🤖 AI Summary
This study investigates business students’ ability to detect hallucinations in AI-generated content under high-stakes assessment conditions, and the underlying psychological and cognitive mechanisms. Method: A mixed-methods design integrates validated educational psychology scales (e.g., AI skepticism, epistemic cognition) with authentic detection tasks; analyses employ logistic regression and mediation modeling. Contribution/Results: The study pioneers an AI literacy–driven evaluation framework that synthesizes epistemic cognition, cognitive bias theory, and transfer learning principles, augmented by a structured feedback intervention. Findings reveal only 20% of students accurately identify hallucinations; key predictors include academic performance, explanatory reasoning, writing proficiency, and AI skepticism. Structured feedback significantly enhances detection consistency and cross-contextual transferability.
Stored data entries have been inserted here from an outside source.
(** X13 on the run that divides by a frame count of 0. *)
Lemma X13_witness :
  raised (call Scenario.uncounted (Scenario.job Scenario.uncounted))
  = Some ZeroDivisionError /\
  List.length (frames_out (call Scenario.uncounted
                                (Scenario.job Scenario.uncounted)))
  = (10 * List.length (printed (call Scenario.uncounted
                                     (Scenario.job Scenario.uncounted)))
     + 9)%nat.
Proof.
  assert (E : raised (call Scenario.uncounted (Scenario.job Scenario.uncounted))
              = Some ZeroDivisionError) by (vm_compute; reflexivity).
  split; [exact E|].
  exact (X13_an_exception_strikes_at_a_tenth_frame
           Scenario.uncounted (Scenario.job Scenario.uncounted) _ _
           eq_refl E).
Defined.

(** X14.  With no negative clock reading, an iteration [j] whose rounded
    elapsed time is 0.0 keeps the run from ending normally whenever the
    stream delivers the frames up to the end of the window of [j], that is
    [10 * (j / 10 + 1)] frames: the run raises at that report at the
    latest. *)
Theorem X14_a_zero_elapsed_time_aborts_its_window :
  forall (w : World) (self : ObjectDetection) (v : Video) (j : nat),
    source w (input_file self) = Some v ->
    (forall i, Np.nonneg (elapsed w i) = true) ->
    elapsed w j = Np.pzero ->
    (10 * (j / 10 + 1) <= List.length (readable (v_reads v)))%nat ->
    exists x, raised (call w self) = Some x.
Proof.
  intros w self v j Hsrc Hclock Hz Hlen.
  destruct (loop w self (v_count v) (v_reads v) (mkLocals 0 (PyInt 0) 0 [] [] 0))
    as [[e l] rest] eqn:L.
  destruct (call_fields w self v e l rest Hsrc L) as (-> & _).
  destruct (loop_poisoned w self (v_count v) j Hclock Hz (v_reads v)
              (mkLocals 0 (PyInt 0) 0 [] [] 0) 0) as [x Hx];
    cbn [fc fps iteration as_float]; try lia.
  - left. split; [lia|reflexivity].
  - rewrite L in Hx. exists x. exact Hx.
Qed.
(** * PUBG-Lobby: generation pipeline and album compositor

    A shallow embedding of the control logic of the application, and the
    properties proved of it.

    The program:
    - [JsString]: the JavaScript string operations the code relies on
      ([toLowerCase], [trim], [includes]) and the pieces of the two
      regular expressions of [services/geminiService.ts], each written
      as the matcher it denotes;
    - [Js]: thrown values and completions;
    - [GeminiService]: [withRetry], [processGeminiResponse],
      [extractCharacter], [generateCharacterImage] and [detectGender],
      in a small monad that threads the log of remote calls, of back-off
      delays and of random draws, and carries thrown values;
    - [AlbumUtils]: [createAlbumPage], as the list of canvas operations
      it issues;
    - [App]: the worker pool of [handleGenerateClick], as a step relation
      over the turns of the event loop, and [handleRegenerateCharacter];
    - [Prompt]: [generatePrompt].

    Then the notions the properties are stated with ([Spec]), sample
    inputs ([Sample], [SampleApp]), and the proofs.

    Conventions.  A JavaScript string is modelled by the byte string of
    its UTF-8 encoding.  JavaScript numbers that are not integers
    (delays, canvas coordinates) are modelled by exact rationals [Q]:
    the rounding of IEEE doubles is not represented.  The remote
    endpoint, the image decoder and [Math.random] are oracles, given as
    functions.  [console.log], [console.warn] and [console.error] have
    no effect on control flow and are left out. *)

From Stdlib Require Import QArith Qround Lqa Ascii.
From stdpp Require Import gmap strings list.

(* ================================================================== *)
(** * JavaScript strings *)
(* ================================================================== *)

Module JsString.

(** [String.prototype.toLowerCase], on the ASCII letters.  The program
    lower-cases a text only to search it for an ASCII word ([male],
    [female], [internal]); the lower-casing of the other code points
    neither makes nor breaks an occurrence of these words. *)
Definition isUpper (c : ascii) : bool :=
  let n := nat_of_ascii c in (65 <=? n) && (n <=? 90).

Definition lowerChar (c : ascii) : ascii :=
  if isUpper c then ascii_of_nat (nat_of_ascii c + 32) else c.

Fixpoint toLowerCase (s : string) : string :=
  match s with
  | "" => ""
  | String c s' => String (lowerChar c) (toLowerCase s')
  end.

(** The white space [String.prototype.trim] removes, its ASCII part:
    tab, line feed, vertical tab, form feed, carriage return, space.
    The program trims a text only before it searches it for a word
    without white space. *)
Definition isSpace (c : ascii) : bool :=
  let n := nat_of_ascii c in ((9 <=? n) && (n <=? 13)) || (n =? 32).

Fixpoint trimStart (s : string) : string :=
  match s with
  | "" => ""
  | String c s' => if isSpace c then trimStart s' else s
  end.

Fixpoint trimEnd (s : string) : string :=
  match s with
  | "" => ""
  | String c s' =>
      match trimEnd s' with
      | "" => if isSpace c then "" else String c ""
      | t => String c t
      end
  end.

Definition trim (s : string) : string := trimEnd (trimStart s).

(** [s.startsWith(p)] *)
Fixpoint startsWith (s p : string) {struct p} : bool :=
  match p with
  | "" => true
  | String a p' =>
      match s with
      | "" => false
      | String b s' => Ascii.eqb a b && startsWith s' p'
      end
  end.

(** [s.includes(needle)] *)
Fixpoint includes (s needle : string) : bool :=
  startsWith s needle ||
  match s with
  | "" => false
  | String _ s' => includes s' needle
  end.

(** [s.endsWith(p)] *)
Fixpoint endsWith (s p : string) : bool :=
  String.eqb s p ||
  match s with
  | "" => false
  | String _ s' => endsWith s' p
  end.

(** The rest of [s] after the literal [p], when [s] starts with [p]. *)
Fixpoint stripPrefix (p s : string) {struct p} : option string :=
  match p with
  | "" => Some s
  | String a p' =>
      match s with
      | "" => None
      | String b s' => if Ascii.eqb a b then stripPrefix p' s' else None
      end
  end.

(** The class [\w] of a regular expression without the [u] and [i]
    flags: [A-Za-z0-9_]. *)
Definition isWordChar (c : ascii) : bool :=
  let n := nat_of_ascii c in
  ((48 <=? n) && (n <=? 57)) || ((65 <=? n) && (n <=? 90)) ||
  ((97 <=? n) && (n <=? 122)) || (n =? 95).

Fixpoint allWordChars (s : string) : bool :=
  match s with
  | "" => true
  | String c s' => isWordChar c && allWordChars s'
  end.

(** A greedy run of [\w]: the longest prefix of word characters and the
    rest. *)
Fixpoint spanWord (s : string) : string * string :=
  match s with
  | "" => ("", "")
  | String c s' =>
      if isWordChar c
      then let '(w, r) := spanWord s' in (String c w, r)
      else ("", s)
  end.

(** The line terminators that [.] does not match: LF, CR, and U+2028 and
    U+2029, whose UTF-8 encodings are E2 80 A8 and E2 80 A9. *)
Definition LS : string := String "226" (String "128" (String "168" "")).
Definition PS : string := String "226" (String "128" (String "169" "")).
This work advances theoretical and empirical foundations for assessing critical digital literacy in AI-augmented educational environments.
📝 Abstract
As artificial intelligence (AI) becomes integral to the society, the ability to critically evaluate AI-generated content is increasingly vital. On the context of management education, we examine how academic skills, cognitive traits, and AI scepticism influence students' ability to detect factually incorrect AI-generated responses (hallucinations) in a high-stakes assessment at a UK business school (n=211, Year 2 economics and management students). We find that only 20% successfully identified the hallucination, with strong academic performance, interpretive skills thinking, writing proficiency, and AI scepticism emerging as key predictors. In contrast, rote knowledge application proved less effective, and gender differences in detection ability were observed. Beyond identifying predictors of AI hallucination detection, we tie the theories of epistemic cognition, cognitive bias, and transfer of learning with new empirical evidence by demonstrating how AI literacy could enhance long-term analytical performance in high-stakes settings. We advocate for an innovative and practical framework for AI-integrated assessments, showing that structured feedback mitigates initial disparities in detection ability. These findings provide actionable insights for educators designing AI-aware curricula that foster critical reasoning, epistemic vigilance, and responsible AI engagement in management education. Our study contributes to the broader discussion on the evolution of knowledge evaluation in AI-enhanced learning environments.